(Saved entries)
•••••
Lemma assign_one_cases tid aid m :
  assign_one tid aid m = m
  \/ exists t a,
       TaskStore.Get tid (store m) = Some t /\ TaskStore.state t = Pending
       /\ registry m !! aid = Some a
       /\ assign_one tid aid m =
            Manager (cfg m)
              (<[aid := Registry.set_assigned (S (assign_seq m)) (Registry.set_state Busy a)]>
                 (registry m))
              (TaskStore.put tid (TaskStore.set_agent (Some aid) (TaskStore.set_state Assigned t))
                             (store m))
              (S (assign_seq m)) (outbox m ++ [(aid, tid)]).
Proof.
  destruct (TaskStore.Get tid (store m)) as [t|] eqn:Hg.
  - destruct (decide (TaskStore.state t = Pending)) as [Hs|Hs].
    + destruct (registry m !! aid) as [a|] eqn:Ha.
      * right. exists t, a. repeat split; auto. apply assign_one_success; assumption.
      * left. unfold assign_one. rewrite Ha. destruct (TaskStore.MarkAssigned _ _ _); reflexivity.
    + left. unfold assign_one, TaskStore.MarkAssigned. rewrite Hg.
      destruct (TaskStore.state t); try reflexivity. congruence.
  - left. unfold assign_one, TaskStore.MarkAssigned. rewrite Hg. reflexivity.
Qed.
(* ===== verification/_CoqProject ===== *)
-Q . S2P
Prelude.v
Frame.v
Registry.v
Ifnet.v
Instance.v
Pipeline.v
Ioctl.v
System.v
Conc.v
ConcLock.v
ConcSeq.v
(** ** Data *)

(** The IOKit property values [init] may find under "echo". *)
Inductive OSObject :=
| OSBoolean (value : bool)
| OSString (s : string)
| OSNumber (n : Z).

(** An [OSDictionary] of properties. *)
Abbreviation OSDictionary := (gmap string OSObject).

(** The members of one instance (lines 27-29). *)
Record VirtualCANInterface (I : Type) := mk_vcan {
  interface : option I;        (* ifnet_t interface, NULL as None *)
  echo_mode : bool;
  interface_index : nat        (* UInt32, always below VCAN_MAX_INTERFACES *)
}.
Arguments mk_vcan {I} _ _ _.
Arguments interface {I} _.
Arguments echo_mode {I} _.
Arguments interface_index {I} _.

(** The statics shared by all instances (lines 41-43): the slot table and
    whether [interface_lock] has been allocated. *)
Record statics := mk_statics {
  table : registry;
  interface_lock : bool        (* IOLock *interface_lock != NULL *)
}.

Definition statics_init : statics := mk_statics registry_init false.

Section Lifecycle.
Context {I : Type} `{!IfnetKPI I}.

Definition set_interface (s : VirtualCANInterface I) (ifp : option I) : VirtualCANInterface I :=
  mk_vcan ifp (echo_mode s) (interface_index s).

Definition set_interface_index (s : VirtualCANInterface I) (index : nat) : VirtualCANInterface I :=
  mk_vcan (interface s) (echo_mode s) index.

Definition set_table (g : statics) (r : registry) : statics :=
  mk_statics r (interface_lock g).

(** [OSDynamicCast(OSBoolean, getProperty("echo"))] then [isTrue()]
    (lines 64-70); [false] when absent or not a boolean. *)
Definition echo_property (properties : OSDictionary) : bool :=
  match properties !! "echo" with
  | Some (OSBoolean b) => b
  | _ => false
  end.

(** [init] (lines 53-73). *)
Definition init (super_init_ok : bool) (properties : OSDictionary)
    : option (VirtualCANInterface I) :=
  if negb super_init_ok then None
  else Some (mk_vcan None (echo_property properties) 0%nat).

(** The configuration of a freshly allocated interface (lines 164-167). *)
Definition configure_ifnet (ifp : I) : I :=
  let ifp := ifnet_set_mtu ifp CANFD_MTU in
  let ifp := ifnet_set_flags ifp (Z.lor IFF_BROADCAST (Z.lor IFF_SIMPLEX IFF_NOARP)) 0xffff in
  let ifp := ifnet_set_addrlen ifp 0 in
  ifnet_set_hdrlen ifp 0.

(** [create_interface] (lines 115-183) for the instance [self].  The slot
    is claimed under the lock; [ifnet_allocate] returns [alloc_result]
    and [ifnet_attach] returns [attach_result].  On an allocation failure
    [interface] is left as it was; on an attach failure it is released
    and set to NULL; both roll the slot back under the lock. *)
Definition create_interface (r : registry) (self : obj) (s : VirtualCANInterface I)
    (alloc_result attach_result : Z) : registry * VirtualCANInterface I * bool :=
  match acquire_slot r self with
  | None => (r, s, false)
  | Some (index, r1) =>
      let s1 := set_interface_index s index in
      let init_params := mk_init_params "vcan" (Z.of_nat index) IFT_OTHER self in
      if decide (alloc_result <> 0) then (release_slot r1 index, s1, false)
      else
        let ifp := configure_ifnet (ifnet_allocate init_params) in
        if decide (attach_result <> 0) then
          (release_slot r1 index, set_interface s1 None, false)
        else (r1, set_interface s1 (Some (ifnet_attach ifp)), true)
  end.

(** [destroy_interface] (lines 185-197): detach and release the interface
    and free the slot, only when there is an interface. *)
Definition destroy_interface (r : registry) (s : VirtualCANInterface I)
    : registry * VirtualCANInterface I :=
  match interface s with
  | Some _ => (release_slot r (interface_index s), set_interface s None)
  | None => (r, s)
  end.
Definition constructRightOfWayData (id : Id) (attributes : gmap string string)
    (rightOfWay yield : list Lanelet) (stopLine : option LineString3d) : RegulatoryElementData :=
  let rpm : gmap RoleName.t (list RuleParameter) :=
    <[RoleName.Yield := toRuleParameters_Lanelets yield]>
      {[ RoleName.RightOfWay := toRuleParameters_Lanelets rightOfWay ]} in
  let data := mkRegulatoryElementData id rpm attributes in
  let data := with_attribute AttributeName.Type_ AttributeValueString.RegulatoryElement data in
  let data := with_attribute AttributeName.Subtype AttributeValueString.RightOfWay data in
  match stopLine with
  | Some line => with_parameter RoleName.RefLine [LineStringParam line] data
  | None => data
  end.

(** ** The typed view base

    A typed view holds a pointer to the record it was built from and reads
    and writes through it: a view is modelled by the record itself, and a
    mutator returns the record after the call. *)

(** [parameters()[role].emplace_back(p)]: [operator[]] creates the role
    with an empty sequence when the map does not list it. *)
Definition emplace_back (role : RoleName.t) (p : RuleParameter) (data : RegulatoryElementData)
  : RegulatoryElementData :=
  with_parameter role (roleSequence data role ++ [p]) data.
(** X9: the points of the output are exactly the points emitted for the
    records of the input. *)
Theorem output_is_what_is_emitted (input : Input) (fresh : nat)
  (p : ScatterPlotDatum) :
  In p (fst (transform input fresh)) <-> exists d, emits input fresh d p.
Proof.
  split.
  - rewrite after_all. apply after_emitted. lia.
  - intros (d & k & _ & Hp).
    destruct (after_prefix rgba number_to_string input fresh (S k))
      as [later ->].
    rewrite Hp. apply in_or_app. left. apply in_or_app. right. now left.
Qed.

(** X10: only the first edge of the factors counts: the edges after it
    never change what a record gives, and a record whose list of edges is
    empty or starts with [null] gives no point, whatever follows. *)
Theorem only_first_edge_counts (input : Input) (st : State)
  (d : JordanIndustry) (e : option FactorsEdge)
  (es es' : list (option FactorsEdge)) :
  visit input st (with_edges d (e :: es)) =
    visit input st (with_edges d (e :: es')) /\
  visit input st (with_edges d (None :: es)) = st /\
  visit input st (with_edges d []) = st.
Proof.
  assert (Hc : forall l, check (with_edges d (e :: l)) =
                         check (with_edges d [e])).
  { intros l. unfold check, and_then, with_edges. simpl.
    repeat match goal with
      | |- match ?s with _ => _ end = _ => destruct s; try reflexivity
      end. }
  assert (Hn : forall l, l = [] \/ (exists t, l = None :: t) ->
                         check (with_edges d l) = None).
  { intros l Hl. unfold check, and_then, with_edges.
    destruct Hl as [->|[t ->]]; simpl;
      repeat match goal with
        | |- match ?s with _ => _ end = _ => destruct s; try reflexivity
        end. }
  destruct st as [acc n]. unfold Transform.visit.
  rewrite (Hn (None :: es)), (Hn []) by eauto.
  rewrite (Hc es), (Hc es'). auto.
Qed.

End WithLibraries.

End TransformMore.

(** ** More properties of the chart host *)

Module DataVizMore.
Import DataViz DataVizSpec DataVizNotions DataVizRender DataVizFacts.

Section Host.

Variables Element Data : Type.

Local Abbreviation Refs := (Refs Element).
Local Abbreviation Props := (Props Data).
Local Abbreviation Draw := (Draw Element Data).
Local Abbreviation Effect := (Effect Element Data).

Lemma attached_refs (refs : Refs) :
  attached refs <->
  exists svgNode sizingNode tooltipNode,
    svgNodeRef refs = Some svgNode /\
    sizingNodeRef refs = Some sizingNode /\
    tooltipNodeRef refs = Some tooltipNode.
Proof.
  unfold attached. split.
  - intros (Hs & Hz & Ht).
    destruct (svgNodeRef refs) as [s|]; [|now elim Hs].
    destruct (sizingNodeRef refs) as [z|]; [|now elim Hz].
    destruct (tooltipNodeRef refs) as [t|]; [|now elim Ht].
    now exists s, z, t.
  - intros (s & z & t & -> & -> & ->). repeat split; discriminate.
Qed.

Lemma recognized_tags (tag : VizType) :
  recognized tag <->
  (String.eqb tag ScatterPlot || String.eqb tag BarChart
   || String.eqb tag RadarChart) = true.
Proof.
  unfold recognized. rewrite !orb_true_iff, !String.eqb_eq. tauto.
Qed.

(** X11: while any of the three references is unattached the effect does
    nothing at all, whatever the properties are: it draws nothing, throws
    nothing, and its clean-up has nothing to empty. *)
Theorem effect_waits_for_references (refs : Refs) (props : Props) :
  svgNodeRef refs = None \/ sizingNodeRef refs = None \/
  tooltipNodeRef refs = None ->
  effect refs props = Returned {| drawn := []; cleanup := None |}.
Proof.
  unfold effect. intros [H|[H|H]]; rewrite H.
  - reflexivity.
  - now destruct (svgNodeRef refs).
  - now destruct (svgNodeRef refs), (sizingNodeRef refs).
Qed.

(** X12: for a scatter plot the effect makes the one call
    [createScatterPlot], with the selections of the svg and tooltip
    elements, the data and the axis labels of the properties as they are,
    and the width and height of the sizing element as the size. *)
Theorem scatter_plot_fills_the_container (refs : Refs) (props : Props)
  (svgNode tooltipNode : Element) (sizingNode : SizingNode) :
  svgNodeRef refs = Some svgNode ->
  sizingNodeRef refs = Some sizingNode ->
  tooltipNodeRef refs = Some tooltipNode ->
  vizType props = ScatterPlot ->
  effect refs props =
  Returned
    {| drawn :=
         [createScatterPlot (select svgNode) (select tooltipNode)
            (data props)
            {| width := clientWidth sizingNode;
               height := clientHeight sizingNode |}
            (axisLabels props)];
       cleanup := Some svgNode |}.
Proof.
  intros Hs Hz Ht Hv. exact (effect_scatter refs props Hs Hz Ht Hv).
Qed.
•••••
§ **Problem**:
Write out each line of the data that holds the string "tooltipNodeRef".

§ **Answer for this exercise**:
    tooltipNodeRef refs = Some tooltipNode.
    destruct (tooltipNodeRef refs) as [t|]; [|now elim Ht].
  tooltipNodeRef refs = None ->
  tooltipNodeRef refs = Some tooltipNode ->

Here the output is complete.